───── The input ─────

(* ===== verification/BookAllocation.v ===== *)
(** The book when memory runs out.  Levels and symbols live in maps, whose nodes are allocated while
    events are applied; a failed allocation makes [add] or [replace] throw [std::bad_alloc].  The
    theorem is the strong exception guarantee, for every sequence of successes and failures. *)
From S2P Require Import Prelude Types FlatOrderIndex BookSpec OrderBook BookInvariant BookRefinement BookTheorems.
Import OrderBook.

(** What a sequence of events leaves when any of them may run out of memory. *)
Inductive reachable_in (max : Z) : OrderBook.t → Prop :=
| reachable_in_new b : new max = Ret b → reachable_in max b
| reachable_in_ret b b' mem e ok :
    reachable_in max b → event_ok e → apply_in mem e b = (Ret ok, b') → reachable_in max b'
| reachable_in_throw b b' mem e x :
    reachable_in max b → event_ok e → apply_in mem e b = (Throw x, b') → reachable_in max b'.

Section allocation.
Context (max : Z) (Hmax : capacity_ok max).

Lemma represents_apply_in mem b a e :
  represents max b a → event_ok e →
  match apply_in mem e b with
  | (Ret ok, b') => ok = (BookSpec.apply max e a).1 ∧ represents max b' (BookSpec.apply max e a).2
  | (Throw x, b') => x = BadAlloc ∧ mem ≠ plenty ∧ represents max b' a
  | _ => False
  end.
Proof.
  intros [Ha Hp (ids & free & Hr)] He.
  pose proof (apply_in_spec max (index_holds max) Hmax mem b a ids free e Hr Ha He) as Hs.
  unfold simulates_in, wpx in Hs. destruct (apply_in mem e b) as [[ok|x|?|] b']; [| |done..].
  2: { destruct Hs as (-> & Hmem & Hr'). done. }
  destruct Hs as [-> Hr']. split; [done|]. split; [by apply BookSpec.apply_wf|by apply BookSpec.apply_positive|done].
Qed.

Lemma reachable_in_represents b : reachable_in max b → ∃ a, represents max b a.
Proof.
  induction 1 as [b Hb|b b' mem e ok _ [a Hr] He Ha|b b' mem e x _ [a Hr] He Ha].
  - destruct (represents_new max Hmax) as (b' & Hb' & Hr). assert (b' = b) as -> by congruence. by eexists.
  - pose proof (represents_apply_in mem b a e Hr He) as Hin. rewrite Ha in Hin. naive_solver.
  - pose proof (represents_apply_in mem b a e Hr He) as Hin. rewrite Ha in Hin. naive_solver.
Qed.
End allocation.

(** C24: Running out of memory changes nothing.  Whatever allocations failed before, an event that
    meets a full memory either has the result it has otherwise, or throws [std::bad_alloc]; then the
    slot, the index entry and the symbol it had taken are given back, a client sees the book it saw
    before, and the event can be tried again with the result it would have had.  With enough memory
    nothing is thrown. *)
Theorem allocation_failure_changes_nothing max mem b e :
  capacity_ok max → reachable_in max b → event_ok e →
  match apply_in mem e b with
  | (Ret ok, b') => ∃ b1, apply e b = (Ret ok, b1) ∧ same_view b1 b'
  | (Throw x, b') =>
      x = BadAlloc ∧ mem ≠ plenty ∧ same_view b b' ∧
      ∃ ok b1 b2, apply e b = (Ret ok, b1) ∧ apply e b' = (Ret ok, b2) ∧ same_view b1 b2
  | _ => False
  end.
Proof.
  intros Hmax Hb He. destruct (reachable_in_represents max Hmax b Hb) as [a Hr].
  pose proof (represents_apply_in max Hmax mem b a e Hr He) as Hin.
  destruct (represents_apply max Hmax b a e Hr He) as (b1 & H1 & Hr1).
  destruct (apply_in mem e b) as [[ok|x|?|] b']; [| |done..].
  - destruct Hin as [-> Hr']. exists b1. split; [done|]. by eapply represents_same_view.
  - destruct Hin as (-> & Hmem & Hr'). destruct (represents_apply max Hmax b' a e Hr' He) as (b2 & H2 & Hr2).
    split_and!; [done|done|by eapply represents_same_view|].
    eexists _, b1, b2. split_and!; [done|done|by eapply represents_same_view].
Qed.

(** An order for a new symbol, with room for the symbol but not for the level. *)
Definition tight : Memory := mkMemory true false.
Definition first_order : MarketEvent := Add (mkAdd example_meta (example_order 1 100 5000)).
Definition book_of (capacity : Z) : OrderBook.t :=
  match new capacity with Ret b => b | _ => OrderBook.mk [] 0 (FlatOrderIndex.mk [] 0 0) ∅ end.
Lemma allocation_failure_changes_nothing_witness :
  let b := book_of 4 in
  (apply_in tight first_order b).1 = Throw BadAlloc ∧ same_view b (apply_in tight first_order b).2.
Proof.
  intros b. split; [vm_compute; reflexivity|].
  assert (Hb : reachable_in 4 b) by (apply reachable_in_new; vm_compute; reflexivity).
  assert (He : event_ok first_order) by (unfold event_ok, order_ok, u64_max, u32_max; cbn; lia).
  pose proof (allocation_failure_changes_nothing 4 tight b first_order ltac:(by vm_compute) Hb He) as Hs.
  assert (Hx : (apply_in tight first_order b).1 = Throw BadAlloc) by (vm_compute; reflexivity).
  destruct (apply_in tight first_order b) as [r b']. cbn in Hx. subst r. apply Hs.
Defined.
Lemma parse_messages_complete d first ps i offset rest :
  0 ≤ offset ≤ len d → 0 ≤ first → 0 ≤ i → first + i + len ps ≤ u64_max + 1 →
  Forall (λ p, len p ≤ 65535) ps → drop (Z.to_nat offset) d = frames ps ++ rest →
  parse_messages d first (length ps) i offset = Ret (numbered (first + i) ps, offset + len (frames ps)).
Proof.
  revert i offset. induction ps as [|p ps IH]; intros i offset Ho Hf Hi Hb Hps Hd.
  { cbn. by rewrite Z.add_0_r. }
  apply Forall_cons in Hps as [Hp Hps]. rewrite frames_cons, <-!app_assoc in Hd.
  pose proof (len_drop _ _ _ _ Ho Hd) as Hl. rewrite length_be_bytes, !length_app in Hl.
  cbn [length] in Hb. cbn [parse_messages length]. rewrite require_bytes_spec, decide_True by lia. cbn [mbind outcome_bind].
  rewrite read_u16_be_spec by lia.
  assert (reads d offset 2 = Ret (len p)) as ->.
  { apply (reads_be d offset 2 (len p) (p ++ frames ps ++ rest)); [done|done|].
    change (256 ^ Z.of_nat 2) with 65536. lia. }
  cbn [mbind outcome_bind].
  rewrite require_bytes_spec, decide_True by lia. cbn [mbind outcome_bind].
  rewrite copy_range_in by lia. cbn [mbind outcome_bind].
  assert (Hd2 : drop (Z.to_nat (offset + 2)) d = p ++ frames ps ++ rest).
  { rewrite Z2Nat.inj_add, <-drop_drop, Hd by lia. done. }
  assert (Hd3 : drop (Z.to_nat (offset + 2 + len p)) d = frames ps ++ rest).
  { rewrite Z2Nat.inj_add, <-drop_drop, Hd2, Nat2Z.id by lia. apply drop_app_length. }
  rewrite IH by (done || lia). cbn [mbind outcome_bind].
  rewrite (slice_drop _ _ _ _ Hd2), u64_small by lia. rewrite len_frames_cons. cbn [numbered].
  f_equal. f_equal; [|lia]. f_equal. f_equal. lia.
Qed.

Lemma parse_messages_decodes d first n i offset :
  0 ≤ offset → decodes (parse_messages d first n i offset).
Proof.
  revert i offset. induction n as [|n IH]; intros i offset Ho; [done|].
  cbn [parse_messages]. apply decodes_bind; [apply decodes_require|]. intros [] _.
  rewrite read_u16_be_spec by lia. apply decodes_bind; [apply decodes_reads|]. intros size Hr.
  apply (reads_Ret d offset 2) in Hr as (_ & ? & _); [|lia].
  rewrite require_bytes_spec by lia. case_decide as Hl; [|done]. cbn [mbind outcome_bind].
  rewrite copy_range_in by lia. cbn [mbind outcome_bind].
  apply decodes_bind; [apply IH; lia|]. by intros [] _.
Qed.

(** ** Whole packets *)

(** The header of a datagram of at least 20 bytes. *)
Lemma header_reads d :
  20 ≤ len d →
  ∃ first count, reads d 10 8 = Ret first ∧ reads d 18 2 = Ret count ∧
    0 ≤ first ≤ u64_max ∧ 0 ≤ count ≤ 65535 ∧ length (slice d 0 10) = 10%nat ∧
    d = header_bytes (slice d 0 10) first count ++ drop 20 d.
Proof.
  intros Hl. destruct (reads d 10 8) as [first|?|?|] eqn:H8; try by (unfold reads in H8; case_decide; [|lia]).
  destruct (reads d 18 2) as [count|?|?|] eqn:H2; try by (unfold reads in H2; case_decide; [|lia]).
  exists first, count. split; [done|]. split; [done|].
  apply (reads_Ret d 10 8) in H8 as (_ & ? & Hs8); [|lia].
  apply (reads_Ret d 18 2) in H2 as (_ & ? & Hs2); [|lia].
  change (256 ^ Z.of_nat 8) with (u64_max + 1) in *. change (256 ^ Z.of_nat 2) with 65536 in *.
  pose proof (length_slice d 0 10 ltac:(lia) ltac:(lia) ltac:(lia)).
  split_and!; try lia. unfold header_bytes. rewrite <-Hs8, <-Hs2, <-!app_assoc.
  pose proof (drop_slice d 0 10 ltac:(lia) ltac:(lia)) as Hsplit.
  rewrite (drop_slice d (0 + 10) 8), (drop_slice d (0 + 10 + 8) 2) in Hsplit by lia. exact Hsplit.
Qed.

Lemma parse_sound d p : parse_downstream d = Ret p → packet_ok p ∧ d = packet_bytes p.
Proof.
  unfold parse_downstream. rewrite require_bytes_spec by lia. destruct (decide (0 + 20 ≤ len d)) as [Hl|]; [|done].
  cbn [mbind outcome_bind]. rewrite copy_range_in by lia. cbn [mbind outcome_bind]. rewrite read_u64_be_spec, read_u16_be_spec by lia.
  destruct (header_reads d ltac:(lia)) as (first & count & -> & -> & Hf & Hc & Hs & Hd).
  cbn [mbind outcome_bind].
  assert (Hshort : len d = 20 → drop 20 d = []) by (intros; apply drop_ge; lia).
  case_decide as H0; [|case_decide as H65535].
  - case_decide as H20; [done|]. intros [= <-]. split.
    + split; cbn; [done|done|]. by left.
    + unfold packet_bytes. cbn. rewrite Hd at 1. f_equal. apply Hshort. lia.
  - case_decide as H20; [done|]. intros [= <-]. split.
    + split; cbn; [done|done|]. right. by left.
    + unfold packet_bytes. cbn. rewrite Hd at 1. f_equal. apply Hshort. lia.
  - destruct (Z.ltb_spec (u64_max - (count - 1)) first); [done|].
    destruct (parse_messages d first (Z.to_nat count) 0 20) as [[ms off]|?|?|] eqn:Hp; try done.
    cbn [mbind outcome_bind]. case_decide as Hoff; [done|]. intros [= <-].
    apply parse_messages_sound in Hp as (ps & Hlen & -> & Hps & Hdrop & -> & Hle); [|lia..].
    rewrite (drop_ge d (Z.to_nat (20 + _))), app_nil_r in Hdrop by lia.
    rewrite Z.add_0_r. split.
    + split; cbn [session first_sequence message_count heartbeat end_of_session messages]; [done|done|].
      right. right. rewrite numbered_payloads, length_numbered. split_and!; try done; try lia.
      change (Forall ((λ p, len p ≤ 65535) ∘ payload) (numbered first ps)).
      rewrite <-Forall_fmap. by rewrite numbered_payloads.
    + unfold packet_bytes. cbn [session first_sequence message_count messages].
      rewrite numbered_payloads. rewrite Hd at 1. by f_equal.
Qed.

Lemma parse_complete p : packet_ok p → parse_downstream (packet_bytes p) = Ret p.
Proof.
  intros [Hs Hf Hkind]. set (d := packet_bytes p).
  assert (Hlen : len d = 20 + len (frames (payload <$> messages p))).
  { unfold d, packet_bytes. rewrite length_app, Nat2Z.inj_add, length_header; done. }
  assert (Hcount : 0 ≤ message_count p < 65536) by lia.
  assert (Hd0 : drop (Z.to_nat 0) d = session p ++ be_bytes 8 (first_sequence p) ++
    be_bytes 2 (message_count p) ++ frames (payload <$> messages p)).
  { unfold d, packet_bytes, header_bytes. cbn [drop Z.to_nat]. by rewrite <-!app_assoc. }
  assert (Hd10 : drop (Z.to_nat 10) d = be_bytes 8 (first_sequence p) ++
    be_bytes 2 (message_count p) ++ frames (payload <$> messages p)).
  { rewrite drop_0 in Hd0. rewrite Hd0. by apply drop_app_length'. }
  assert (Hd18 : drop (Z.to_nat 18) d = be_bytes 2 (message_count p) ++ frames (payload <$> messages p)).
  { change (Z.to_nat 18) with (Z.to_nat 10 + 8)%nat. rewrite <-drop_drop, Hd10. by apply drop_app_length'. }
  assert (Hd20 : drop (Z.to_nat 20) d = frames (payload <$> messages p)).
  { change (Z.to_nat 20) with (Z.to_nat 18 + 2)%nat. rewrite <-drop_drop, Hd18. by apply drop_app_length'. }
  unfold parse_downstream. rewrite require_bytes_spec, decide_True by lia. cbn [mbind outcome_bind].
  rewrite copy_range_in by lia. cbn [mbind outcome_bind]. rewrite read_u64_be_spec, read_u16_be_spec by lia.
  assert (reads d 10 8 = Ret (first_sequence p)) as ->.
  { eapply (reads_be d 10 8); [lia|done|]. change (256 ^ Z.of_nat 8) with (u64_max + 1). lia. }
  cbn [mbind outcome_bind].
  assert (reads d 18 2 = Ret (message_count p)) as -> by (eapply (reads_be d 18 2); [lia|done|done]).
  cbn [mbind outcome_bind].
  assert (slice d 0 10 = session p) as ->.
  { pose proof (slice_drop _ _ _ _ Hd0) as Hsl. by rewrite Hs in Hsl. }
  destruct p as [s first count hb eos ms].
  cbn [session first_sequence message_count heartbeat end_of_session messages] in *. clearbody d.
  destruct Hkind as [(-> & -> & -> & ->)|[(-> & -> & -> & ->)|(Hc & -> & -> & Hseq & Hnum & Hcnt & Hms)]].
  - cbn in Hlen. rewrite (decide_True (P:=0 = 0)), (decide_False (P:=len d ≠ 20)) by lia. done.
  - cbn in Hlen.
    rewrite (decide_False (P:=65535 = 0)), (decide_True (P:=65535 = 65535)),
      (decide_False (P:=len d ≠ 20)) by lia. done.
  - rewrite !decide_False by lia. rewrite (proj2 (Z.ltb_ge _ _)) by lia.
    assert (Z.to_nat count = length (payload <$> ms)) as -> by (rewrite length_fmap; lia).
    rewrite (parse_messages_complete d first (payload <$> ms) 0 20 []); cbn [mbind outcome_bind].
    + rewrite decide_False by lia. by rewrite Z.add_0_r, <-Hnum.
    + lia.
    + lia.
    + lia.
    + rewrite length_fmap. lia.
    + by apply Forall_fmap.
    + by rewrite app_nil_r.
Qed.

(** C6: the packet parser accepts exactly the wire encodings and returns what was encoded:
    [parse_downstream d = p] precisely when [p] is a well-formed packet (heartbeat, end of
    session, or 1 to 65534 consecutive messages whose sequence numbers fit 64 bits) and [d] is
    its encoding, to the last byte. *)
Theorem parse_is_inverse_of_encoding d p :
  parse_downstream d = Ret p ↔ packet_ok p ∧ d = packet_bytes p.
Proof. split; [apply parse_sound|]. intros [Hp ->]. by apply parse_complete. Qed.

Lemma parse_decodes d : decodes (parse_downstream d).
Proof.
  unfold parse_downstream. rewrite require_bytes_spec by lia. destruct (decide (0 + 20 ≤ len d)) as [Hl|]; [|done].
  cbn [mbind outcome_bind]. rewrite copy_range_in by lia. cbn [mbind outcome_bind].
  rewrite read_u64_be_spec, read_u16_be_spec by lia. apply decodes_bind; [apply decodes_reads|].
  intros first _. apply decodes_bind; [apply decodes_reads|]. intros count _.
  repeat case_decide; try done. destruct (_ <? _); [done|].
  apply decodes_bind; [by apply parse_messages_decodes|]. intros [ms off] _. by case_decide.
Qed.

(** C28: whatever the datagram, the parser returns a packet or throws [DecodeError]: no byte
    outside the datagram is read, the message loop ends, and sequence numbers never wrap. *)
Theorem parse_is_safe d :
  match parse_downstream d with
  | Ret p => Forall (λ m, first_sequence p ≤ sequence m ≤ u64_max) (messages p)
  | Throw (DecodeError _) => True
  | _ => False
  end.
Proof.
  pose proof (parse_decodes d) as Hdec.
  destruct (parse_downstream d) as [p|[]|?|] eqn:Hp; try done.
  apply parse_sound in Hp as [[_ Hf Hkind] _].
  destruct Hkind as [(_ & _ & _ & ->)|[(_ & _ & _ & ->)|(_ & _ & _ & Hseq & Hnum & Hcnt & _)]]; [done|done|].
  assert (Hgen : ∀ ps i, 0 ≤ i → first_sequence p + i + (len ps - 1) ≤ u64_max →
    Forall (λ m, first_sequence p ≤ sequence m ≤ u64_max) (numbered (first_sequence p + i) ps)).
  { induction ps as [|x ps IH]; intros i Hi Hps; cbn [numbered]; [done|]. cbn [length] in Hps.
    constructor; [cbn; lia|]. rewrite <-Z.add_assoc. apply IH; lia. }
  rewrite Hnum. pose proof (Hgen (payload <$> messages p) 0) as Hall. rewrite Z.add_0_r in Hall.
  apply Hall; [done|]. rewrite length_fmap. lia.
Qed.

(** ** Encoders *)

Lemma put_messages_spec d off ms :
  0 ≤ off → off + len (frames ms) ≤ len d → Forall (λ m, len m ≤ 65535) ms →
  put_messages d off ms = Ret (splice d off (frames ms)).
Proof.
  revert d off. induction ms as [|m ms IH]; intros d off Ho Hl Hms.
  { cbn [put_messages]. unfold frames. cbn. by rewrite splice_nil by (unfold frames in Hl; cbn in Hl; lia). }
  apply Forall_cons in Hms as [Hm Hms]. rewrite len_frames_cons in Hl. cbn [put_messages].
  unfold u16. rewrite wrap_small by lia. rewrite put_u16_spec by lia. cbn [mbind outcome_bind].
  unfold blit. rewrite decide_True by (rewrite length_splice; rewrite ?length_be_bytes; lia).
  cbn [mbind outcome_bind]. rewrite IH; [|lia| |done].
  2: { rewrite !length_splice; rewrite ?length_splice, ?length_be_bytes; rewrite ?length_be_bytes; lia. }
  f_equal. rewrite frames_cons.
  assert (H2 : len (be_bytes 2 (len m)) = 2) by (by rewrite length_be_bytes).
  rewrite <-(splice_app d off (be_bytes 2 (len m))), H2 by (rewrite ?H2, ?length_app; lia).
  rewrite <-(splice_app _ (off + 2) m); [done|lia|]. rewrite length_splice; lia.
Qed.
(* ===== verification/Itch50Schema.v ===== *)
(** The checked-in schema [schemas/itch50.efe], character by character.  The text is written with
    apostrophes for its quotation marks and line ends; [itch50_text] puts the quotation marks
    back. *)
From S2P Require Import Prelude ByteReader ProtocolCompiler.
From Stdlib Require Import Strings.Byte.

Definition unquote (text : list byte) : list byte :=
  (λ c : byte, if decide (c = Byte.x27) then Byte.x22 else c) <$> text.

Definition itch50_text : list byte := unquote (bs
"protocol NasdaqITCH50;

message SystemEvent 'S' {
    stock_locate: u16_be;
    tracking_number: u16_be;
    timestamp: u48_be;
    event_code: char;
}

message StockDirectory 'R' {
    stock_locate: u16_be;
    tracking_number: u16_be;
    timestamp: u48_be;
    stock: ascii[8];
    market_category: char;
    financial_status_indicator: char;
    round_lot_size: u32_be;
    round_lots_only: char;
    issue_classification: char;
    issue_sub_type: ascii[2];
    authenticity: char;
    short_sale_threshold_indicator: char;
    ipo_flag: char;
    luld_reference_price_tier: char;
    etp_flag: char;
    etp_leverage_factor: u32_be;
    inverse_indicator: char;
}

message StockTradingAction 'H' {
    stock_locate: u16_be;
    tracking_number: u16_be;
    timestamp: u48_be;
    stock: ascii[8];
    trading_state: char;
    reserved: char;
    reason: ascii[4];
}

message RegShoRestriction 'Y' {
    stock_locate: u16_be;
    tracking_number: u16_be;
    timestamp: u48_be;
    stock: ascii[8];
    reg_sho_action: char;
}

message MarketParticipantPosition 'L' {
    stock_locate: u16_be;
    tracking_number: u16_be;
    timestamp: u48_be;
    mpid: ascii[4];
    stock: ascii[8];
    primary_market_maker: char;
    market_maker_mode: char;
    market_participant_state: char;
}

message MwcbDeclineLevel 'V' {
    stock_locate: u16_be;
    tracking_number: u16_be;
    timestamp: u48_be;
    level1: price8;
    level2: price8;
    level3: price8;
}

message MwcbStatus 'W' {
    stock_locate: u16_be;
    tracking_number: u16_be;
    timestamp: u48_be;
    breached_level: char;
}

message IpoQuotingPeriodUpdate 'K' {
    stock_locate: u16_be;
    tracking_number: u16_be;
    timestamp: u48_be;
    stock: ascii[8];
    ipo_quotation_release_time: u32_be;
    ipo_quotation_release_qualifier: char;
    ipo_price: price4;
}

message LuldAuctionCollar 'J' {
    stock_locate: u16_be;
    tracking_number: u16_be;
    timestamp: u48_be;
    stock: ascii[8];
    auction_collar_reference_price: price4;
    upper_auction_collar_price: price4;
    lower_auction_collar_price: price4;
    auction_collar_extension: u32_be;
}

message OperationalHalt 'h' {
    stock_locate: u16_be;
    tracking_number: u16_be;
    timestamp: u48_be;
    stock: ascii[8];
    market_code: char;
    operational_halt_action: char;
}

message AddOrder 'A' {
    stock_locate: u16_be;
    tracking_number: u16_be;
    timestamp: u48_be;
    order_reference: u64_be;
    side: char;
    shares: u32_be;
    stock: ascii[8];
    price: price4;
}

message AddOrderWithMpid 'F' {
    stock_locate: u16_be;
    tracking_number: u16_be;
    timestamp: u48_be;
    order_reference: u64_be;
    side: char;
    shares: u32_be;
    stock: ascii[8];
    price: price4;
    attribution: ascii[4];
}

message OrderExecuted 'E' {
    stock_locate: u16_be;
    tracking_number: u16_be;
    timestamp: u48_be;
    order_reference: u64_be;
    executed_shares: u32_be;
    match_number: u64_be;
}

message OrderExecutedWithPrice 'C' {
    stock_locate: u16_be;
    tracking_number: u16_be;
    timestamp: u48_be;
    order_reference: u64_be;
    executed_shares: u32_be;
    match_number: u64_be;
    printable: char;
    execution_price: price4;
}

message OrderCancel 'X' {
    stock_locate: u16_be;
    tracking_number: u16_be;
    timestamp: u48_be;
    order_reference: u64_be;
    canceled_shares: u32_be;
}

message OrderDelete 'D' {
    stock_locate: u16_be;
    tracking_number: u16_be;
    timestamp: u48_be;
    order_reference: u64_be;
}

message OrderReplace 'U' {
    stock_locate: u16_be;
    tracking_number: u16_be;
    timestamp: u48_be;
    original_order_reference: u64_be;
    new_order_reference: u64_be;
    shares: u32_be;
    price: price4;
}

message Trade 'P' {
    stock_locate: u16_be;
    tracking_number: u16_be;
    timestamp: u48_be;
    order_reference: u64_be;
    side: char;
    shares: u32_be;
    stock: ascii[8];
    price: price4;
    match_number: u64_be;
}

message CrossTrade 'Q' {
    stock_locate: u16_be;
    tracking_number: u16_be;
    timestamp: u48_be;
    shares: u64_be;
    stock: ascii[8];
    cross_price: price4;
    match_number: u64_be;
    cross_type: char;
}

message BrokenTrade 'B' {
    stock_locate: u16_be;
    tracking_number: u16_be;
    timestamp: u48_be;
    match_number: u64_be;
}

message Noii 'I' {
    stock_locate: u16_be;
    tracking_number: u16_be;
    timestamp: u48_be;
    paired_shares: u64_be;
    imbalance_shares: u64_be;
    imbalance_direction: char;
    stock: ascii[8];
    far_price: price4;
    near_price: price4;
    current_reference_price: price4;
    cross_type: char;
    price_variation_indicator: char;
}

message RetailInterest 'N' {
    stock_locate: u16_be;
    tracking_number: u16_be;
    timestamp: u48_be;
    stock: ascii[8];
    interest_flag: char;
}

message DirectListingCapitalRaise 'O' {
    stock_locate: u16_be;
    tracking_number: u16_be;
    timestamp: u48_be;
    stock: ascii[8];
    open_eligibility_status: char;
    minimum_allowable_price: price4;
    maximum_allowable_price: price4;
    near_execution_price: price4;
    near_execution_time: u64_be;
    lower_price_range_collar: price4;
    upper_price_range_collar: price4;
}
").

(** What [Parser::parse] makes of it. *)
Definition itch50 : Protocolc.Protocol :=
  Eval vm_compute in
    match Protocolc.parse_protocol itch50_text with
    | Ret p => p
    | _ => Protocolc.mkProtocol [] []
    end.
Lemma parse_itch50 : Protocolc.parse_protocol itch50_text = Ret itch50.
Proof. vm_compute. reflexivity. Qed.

─────

> **Instructions for the task**: Lines from the start of the entries through the one containing "theorem is the" are to be set down again exactly, both ends included.

> **Result of the exercise**:
(* ===== verification/BookAllocation.v ===== *)
(** The book when memory runs out.  Levels and symbols live in maps, whose nodes are allocated while
    events are applied; a failed allocation makes [add] or [replace] throw [std::bad_alloc].  The
    theorem is the strong exception guarantee, for every sequence of successes and failures. *)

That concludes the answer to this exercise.